In This Way Up’s first series, we met Irish expat Aine (Aisling Bea) as she was checking out of a mental health facility, eyes glazed over as she complained to the receptionist about the lack of a jacuzzi. Nearly two years later, series two begins with Aine reinvigorated, sweating it out in a lunchtime sauna with her sister Shona (Sharon Horgan). Progress towards Aine’s wants and needs is being made, it seems.
The Channel 4 comedy returns to our screens with a marked tonal shift. If the first series showed Aine desperately trying to hold things together in the aftermath of a nervous breakdown, series two is about moving forward and learning to live with her depression. The difference between the series, Bea told The Independent, is like the difference between war and peace.
And for the most part, things do seem to be getting better. Aine’s frosty relationship with her mother is improving; her students still love her (wouldn’t you if your teacher used Love Island to teach English?); and there’s even a blossoming, if somewhat ill-advised, romance. Where before, these might have felt like a distraction from Aine’s precarious state, now they’re parts of her life she desperately wants to maintain.
Newly flourishing at the centre of the series is Aine’s relationship with Richard (Tobias Menzies), which has ramped up beyond vague flirting and chaste hand-holding now that his son Etienne is back in France. But neither party is being entirely honest about their mental wellbeing. Richard’s son’s mother had recently died in the first series, while Aine hasn’t even told him about the breakdown. “You lift me up,” Richard tells her. “You’re always so up.” For a split second, that glazed-over look returns as Aine blurts out a joke to deflect. Oh Richard, how little you know.
At the same time, Shona is making big steps, moving in with husband-to-be Vish (Aasif Mandvi) on the outskirts of London (a short overground journey, lamented by Aine with the words: “20 minutes? God, that’ll take me ages”). She’s settling into the world of heated floors and home renovations, but the lingering spectre of that kiss with co-worker Charlotte (Indira Varma) keeps rearing its head. Shona may seem to be the one with her life together – the job, the house, the wedding – but these things aren’t always able to cover up the cracks.

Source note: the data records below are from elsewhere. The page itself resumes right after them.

(** * GPflow: the naming tree ([gpflow/core/parentable.py]) and the sparse
      variational GP model ([gpflow/svgp.py])

    A shallow embedding of the two Python modules, with the statements the
    specification makes about them.

    - [Parentable] threads the class attribute [Parentable.__index] through a
      state monad over the counter; nodes live in a heap indexed by reference.
    - [SVGP] is written over an abstract tensor backend (the TensorFlow
      operations it calls) and abstract collaborators (kernel, likelihood,
      mean function, conditionals, kullback_leiblers); numpy arrays built by
      the constructor are concrete.  The backend tells which calls raise;
      [linear_weights_posterior] makes its calls in sequence and stops at
      the first that does. *)

From Stdlib Require Import ZArith NArith Bool List String Ascii Lia.
From Stdlib Require Import DecimalString DecimalN DecimalFacts Sorted.
From Stdlib Require Import QArith Qcanon Floats.
From stdpp Require Import base option list.

Import ListNotations.
Local Open Scope string_scope.
Local Open Scope list_scope.

(* ===================================================================== *)
(** * Python strings *)
(* ===================================================================== *)

(** A string is the sequence of its code points; a character of [string]
    stands for the code point of the same number, U+0000 to U+00FF. *)

Module PyStr.

(** [c.isdigit()] for one character.  Below U+0100 the characters with the
    Unicode property Numeric_Type=Decimal or Numeric_Type=Digit are the
    digits [0] to [9] and the superscripts two, three and one (U+00B2,
    U+00B3, U+00B9). *)
Definition is_digit_char (c : ascii) : bool :=
  let n := nat_of_ascii c in
  ((48 <=? n)%nat && (n <=? 57)%nat)
  || (n =? 178)%nat || (n =? 179)%nat || (n =? 185)%nat.

Fixpoint all_digits (s : string) : bool :=
  match s with
  | EmptyString => true
  | String c s' => is_digit_char c && all_digits s'
  end.

(** [s.isdigit()]: every character is a digit and there is at least
    one. *)
Definition isdigit (s : string) : bool :=
  match s with
  | EmptyString => false
  | _ => all_digits s
  end.

(** The text before the first ['/'] and, when there is one, the text
    after it. *)
Fixpoint cut_slash (s : string) : string * option string :=
  match s with
  | EmptyString => (EmptyString, None)
  | String c s' =>
      if Ascii.eqb c "/"%char then (EmptyString, Some s')
      else let '(a, b) := cut_slash s' in (String c a, b)
  end.

(** [s.split(sep='/', maxsplit=1)]: one piece when [s] has no slash, two
    pieces otherwise. *)
Definition split_slash_1 (s : string) : list string :=
  match cut_slash s with
  | (a, None) => [a]
  | (a, Some b) => [a; b]
  end.

(** [str(n)] for a non-negative Python int. *)
Definition str_of_N (n : N) : string := NilZero.string_of_uint (N.to_uint n).

(** The number written by a string of the decimal digits [0] to [9];
    [None] for any other string. *)
Definition N_of_str (s : string) : option N :=
  option_map N.of_uint (NilZero.uint_of_string s).
(** X17. The page and a handler together.  When a form that passes
    [validateForm] is sent and the body of the answer of server.js or of
    api/contact.js to a POST comes back, the page adds exactly one toast:
    of kind success with the thanks for status 200, of kind error with
    the errors joined by a comma and a space for status 400, of kind
    error with the fixed failure message for status 500.  The text is
    made of the fixed messages of the handler only: it has no less-than
    sign and no ampersand, so that no markup comes out of it; and
    nothing goes to console.error. *)
Theorem page_shows_the_answer env o oa b w data p f children :
  FormHandler.validateForm (FormHandler.form p) = (true, f) ->
  FormHandler.toastContainer p = Some children ->
  (exists r j,
      fst (Server.contact env o b w) = Normal r /\ body r = Some j
      /\ FormHandler.toastContainer (FormHandler.submit data (inr j) p)
         = Some (children
                 ++ [toastOf (status r =? 200) (shownFor (status r) b)])
      /\ FormHandler.errorLog (FormHandler.submit data (inr j) p)
         = FormHandler.errorLog p)
  /\ (exists r j,
        fst (Api.contact env oa (post b) w) = Normal r /\ body r = Some j
        /\ FormHandler.toastContainer (FormHandler.submit data (inr j) p)
           = Some (children
                   ++ [toastOf (status r =? 200) (shownFor (status r) b)])
        /\ FormHandler.errorLog (FormHandler.submit data (inr j) p)
           = FormHandler.errorLog p)
  /\ (forall status, ~ In 60 (shownFor status b) /\ ~ In 38 (shownFor status b)).
Proof.
  intros Hv Hc.
  destruct (@submit_on_answer data p f children Hv Hc) as (Ht & Hf & Hr & Hl).
  assert (E200 : toastOf (200 =? 200) (shownFor 200 b)
                 = {| Toast.className := js "toast success";
                      Toast.innerHTML :=
                        Toast.successIcon ++ js "<span>"
                        ++ js "Thank you for your message! I will get back to you soon."
                        ++ js "</span>" |}).
  { unfold toastOf, shownFor. change (200 =? 200) with true. reflexivity. }
  assert (E500 : toastOf (500 =? 200) (shownFor 500 b)
                 = {| Toast.className := js "toast error";
                      Toast.innerHTML :=
                        Toast.errorIcon ++ js "<span>"
                        ++ js "Sorry, there was an error sending your message. Please try again later."
                        ++ js "</span>" |}).
  { unfold toastOf, shownFor. change (500 =? 200) with false.
    change (500 =? 400) with false. reflexivity. }
  assert (E400 : toastOf (400 =? 200) (shownFor 400 b)
                 = {| Toast.className := js "toast error";
                      Toast.innerHTML :=
                        Toast.errorIcon ++ js "<span>"
                        ++ join (js ", ") (validation b) ++ js "</span>" |}).
  { unfold toastOf, shownFor. change (400 =? 200) with false.
    change (400 =? 400) with true. reflexivity. }
  assert (H200 : forall hs,
             exists r j,
               Normal {| status := 200; headers := hs; body := Some thankYou |}
               = Normal r /\ body r = Some j
               /\ FormHandler.toastContainer (FormHandler.submit data (inr j) p)
                  = Some (children
                          ++ [toastOf (status r =? 200) (shownFor (status r) b)])
               /\ FormHandler.errorLog (FormHandler.submit data (inr j) p)
                  = FormHandler.errorLog p).
  { intros hs. eexists. exists thankYou. split; [reflexivity|].
    split; [reflexivity|]. cbn [status]. rewrite E200.
    split; [exact Ht|]. apply Hl. left. reflexivity. }
  assert (H500 : forall hs,
             exists r j,
               Normal {| status := 500; headers := hs;
                         body := Some genericFailure |}
               = Normal r /\ body r = Some j
               /\ FormHandler.toastContainer (FormHandler.submit data (inr j) p)
                  = Some (children
                          ++ [toastOf (status r =? 200) (shownFor (status r) b)])
               /\ FormHandler.errorLog (FormHandler.submit data (inr j) p)
                  = FormHandler.errorLog p).
  { intros hs. eexists. exists genericFailure. split; [reflexivity|].
    split; [reflexivity|]. cbn [status]. rewrite E500.
    split; [exact Hf|]. apply Hl. right. left. reflexivity. }
  assert (H400 : forall hs,
             exists r j,
               Normal {| status := 400; headers := hs;
                         body := Some (rejection (validation b)) |}
               = Normal r /\ body r = Some j
               /\ FormHandler.toastContainer (FormHandler.submit data (inr j) p)
                  = Some (children
                          ++ [toastOf (status r =? 200) (shownFor (status r) b)])
               /\ FormHandler.errorLog (FormHandler.submit data (inr j) p)
                  = FormHandler.errorLog p).
  { intros hs. eexists. exists (rejection (validation b)).
    split; [reflexivity|]. split; [reflexivity|]. cbn [status]. rewrite E400.
    split; [apply Hr|]. apply Hl. right. right. eexists. reflexivity. }
  split; [|split].
  - destruct (list_eq_dec (list_eq_dec N.eq_dec) (validation b) [])
      as [Hval|Hne].
    + rewrite (@server_contact_accepted env o b w Hval).
      destruct (transporter w) as [t|]; [destruct (Server.sendOutcome o)|].
      * apply H500.
      * apply H200.
      * apply H200.
    + rewrite (@server_contact_rejected env o b w Hne). cbn [fst]. apply H400.
  - destruct (list_eq_dec (list_eq_dec N.eq_dec) (validation b) [])
      as [Hval|Hne].
    + rewrite (@api_contact_accepted env oa b w Hval).
      destruct (hasCredentials env);
        [destruct (Api.testAccountOutcome oa)
        |destruct (Api.testAccountOutcome oa)];
        destruct (Api.sendOutcome oa).
      * apply H500.
      * apply H200.
      * apply H500.
      * apply H200.
      * apply H500.
      * apply H500.
      * apply H500.
      * apply H200.
    + rewrite (@api_contact_rejected env oa b w Hne). cbn [fst]. apply H400.
  - intros st. apply shown_text_is_plain.
Qed.

Lemma page_shows_the_answer_witness :
  FormHandler.validateForm
    (FormHandler.form
       (pageOf (filledForm (js "Al") (js "a@b.co") (js "Hi!")
                  (js "This message is long enough to pass the check."))))
  = (true,
     snd (FormHandler.validateForm
            (filledForm (js "Al") (js "a@b.co") (js "Hi!")
               (js "This message is long enough to pass the check."))))
  /\ ~ In 60 (shownFor 400 scenario2).
Proof.
  assert (H : FormHandler.validateForm
                (FormHandler.form
                   (pageOf (filledForm (js "Al") (js "a@b.co") (js "Hi!")
                              (js "This message is long enough to pass the check."))))
              = (true,
                 snd (FormHandler.validateForm
                        (filledForm (js "Al") (js "a@b.co") (js "Hi!")
                           (js "This message is long enough to pass the check.")))))
    by (vm_compute; reflexivity).
  split; [exact H|].
  destruct (@page_shows_the_answer bareEnv (serverOracle None delivered)
              (apiOracle delivered) scenario2 (freshWorld None) (JObj [])
              (pageOf (filledForm (js "Al") (js "a@b.co") (js "Hi!")
                         (js "This message is long enough to pass the check.")))
              _ [] H eq_refl) as (_ & _ & Hplain).
  exact (proj1 (Hplain 400)).
Defined.

(* ================================================================== *)
(** ** The page script: the mobile menu *)

Lemma handle_consistent m ev :
  Navigation.consistent m -> Navigation.consistent (Navigation.handle m ev).
Proof.
  unfold Navigation.consistent, Navigation.isOpen. intros [Ht Ho].
  assert (Hclose : contains "active"
                     (Navigation.navToggle (Navigation.close m))
                   = contains "active" (Navigation.navMenu (Navigation.close m))
                   /\ Navigation.overflow (Navigation.close m)
                      = (if contains "active"
                              (Navigation.navMenu (Navigation.close m))
                         then js "hidden" else [])).
  { cbn [Navigation.close Navigation.navToggle Navigation.navMenu
         Navigation.overflow].
    rewrite !DomFacts.contains_remove_same. split; reflexivity. }
  destruct ev as [| |key]; cbn [Navigation.handle].
  - cbn [Navigation.navToggle Navigation.navMenu Navigation.overflow].
    rewrite !DomFacts.contains_toggle, Ht. split; reflexivity.
  - exact Hclose.
  - destruct (strictEq key (js "Escape")
              && contains "active" (Navigation.navMenu m));
      [exact Hclose | split; assumption].
Qed.
Lemma C10_witness :
  @_synthesize Sample.lib (Sample.world Sample.only_blank []) default_agent
    "hello" []
  = (Raise NoAudioPayloadError,
     [] ++ [EvGenerate (tts_request default_agent "hello")])
  /\ @_synthesize Sample.lib (Sample.world Sample.empty_then_url [])
       default_agent "hello" []
     = (Raise (DownloadError "audio_file"),
        ([] ++ [EvGenerate (tts_request default_agent "hello")])
          ++ [EvHttpGet (PyStr "http://unreachable") 30]).
Proof.
  split.
  - apply (proj1 (@C10_empty_decode_and_empty_field Sample.lib
                    (Sample.world Sample.only_blank []) default_agent "hello" []
                    Sample.only_blank eq_refl)
             ["encoded_audio"] "encodedAudio"
             ["encodedAudioBase64"; "encodedAudio64"]).
    + reflexivity.
    + repeat constructor.
    + vm_compute. reflexivity.
    + vm_compute. reflexivity.
  - apply (proj2 (proj2 (@C10_empty_decode_and_empty_field Sample.lib
                           (Sample.world Sample.empty_then_url []) default_agent
                           "hello" [] Sample.empty_then_url eq_refl))
             [] "audio_file" ["audioFile"; "url"; "audio_url"; "signedUrl"]).
    + repeat constructor.
    + reflexivity.
    + constructor.
    + vm_compute. reflexivity.
Defined.

End Examples.

(** * Further properties of the audio agent *)

Section SynthesisPaths.
Context {L : AudioLib}.
Variable env : Env.

Lemma find_url_short self response keys h :
  exists rest,
    snd (find_url env self response keys h) = h ++ rest
    /\ (length rest <= 1)%nat
    /\ Forall is_http_get rest.
Proof.
  induction keys as [|k keys IH]; simpl.
  - exists []. rewrite app_nil_r.
    split; [reflexivity | split; [simpl; lia | constructor]].
  - destruct (truthy (probe response k)); [|exact IH].
    exists [EvHttpGet (probe response k) (http_timeout self)].
    split; [|split; [simpl; lia | repeat constructor]].
    unfold bind, call.
    destruct (requests_get env h (probe response k) (http_timeout self));
      reflexivity.
Qed.
(** * FileScope: indexing, search, duplicate detection and deletion engine

    A shallow embedding of the background engine of [App/FileScope.py]
    (the [QThread] subclasses and the data classes they use), together
    with the properties its specification states about it.

    Conventions of the embedding.
    - Python [str] is [string]; the model covers text over the ASCII
      range (case folding and the regular-expression classes [\s] and
      [\d] are the ASCII ones, other code units are carried unchanged).
    - Python [int] is [Z], counters that only count are [nat].
    - [st_mtime] (a float of seconds) is an exact rational [Q].
    - Every thread reads its [should_stop] attribute at fixed program
      points; the flag is set by another thread and never cleared, so a
      run is parameterised by the number of the first read that sees it
      set ([stop_at]).  Every read, every call into the operating system
      or the store, and every emitted signal is appended to a log.
    - The file system is a fixed snapshot during one scan. *)

From Stdlib Require Import ZArith QArith Qabs Ascii String List Lia.
From stdpp Require Import gmap strings list fin_maps pretty.
Import ListNotations.

Local Open Scope Z_scope.

#[local] Set Warnings "-clear-no-such-hyp".

(* ===================================================================== *)
(** ** Strings                                                            *)
(* ===================================================================== *)

Definition chars (s : string) : list ascii := list_ascii_of_string s.
Definition str (l : list ascii) : string := string_of_list_ascii l.

(** [str.lower()] on the ASCII range. *)
Definition ascii_lower (c : ascii) : ascii :=
  let n := nat_of_ascii c in
  if ((65 <=? n)%nat && (n <=? 90)%nat)%bool then ascii_of_nat (n + 32) else c.

Definition lower (s : string) : string := str (map ascii_lower (chars s)).

(** [needle in hay] for Python strings. *)
Fixpoint is_prefix (p s : list ascii) : bool :=
  match p, s with
  | [], _ => true
  | _ :: _, [] => false
  | a :: p', b :: s' => Ascii.eqb a b && is_prefix p' s'
  end.

Fixpoint contains_chars (needle hay : list ascii) : bool :=
  is_prefix needle hay ||
  match hay with
  | [] => false
  | _ :: hay' => contains_chars needle hay'
  end.

Definition str_in (needle hay : string) : bool :=
  contains_chars (chars needle) (chars hay).

Definition startswith (s prefix : string) : bool :=
  is_prefix (chars prefix) (chars s).

Definition endswith (s suffix : string) : bool :=
  is_prefix (rev (chars suffix)) (rev (chars s)).

(** [s.rfind(c)]: the highest index of [c] in [s], or -1. *)
Fixpoint rfind_from (c : ascii) (s : list ascii) (i acc : Z) : Z :=
  match s with
  | [] => acc
  | x :: s' => rfind_from c s' (i + 1) (if Ascii.eqb x c then i else acc)
  end.

Definition rfind (c : ascii) (s : list ascii) : Z := rfind_from c s 0 (-1).

(** [os.path.splitext] ([genericpath._splitext] with [sep = '/'], no
    [altsep], [extsep = '.']): the extension starts at the last dot of
    the last component, unless only dots precede it there. *)
Definition splitext_chars (p : list ascii) : list ascii * list ascii :=
  let sepIndex := rfind "/"%char p in
  let dotIndex := rfind "."%char p in
  if sepIndex <? dotIndex then
    let between := take (Z.to_nat (dotIndex - (sepIndex + 1)))
                        (drop (Z.to_nat (sepIndex + 1)) p) in
    if existsb (fun c => negb (Ascii.eqb c "."%char)) between
    then (take (Z.to_nat dotIndex) p, drop (Z.to_nat dotIndex) p)
    else (p, [])
  else (p, []).

Definition splitext (p : string) : string * string :=
  let '(root, ext) := splitext_chars (chars p) in (str root, str ext).

(** [os.path.join(a, b)] ([posixpath]). *)
Definition os_path_join (a b : string) : string :=
  if startswith b "/" then b
  else if String.eqb a "" || endswith a "/" then a +:+ b
  else a +:+ "/" +:+ b.

(* ===================================================================== *)
(** ** Data models                                                        *)
(* ===================================================================== *)

Module FileEntry.
Record t : Type := mk {
  name : string;
  path : string;
  extension : string;
  size : Z;
  modified : Q;
  is_dir : bool
}.
End FileEntry.

Module DuplicateFile.
Record t : Type := mk {
  name : string;
  path : string;
  size : Z;
  modified : Q;
  hash : option string
}.
End DuplicateFile.

(** [sorted(xs, reverse=True)] on integers: a stable descending sort,
    here by insertion from the right. *)
Fixpoint insert_desc (x : Z) (l : list Z) : list Z :=
  match l with
  | [] => [x]
  | y :: l' => if x <? y then y :: insert_desc x l' else x :: l
  end.

Definition sorted_reverse (l : list Z) : list Z := foldr insert_desc [] l.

The sisters’ relationship remains the warm heart of This Way Up. There’s a generosity in Bea’s writing – she never judges her characters – and that care is only amplified by the electric chemistry between Bea and Horgan, whose sisterly bond remains startlingly realistic. When Shona laughs at Aine’s jokes, there’s a genuine joy in Horgan’s eyes.
It doesn’t hurt that Bea’s script is really, really funny. We watch them both attempt to sex up their lives, Aine attempting to give Richard a lap dance and Shona navigating the horrifyingly awkward world of Zoom sex with Vish. But the sisters are funniest when together, laughing at each other. In a wedding-dress shop, Aine promises her sister not to get “carried away” while dancing around in a bridal gown and tiara, while we also watch the pair try and hold a serious conversation, faces slowly reddening, in the sauna.
Series two somehow manages to be funnier, kinder and more heartbreaking than its predecessor, and is a perfect testament to Bea’s talent.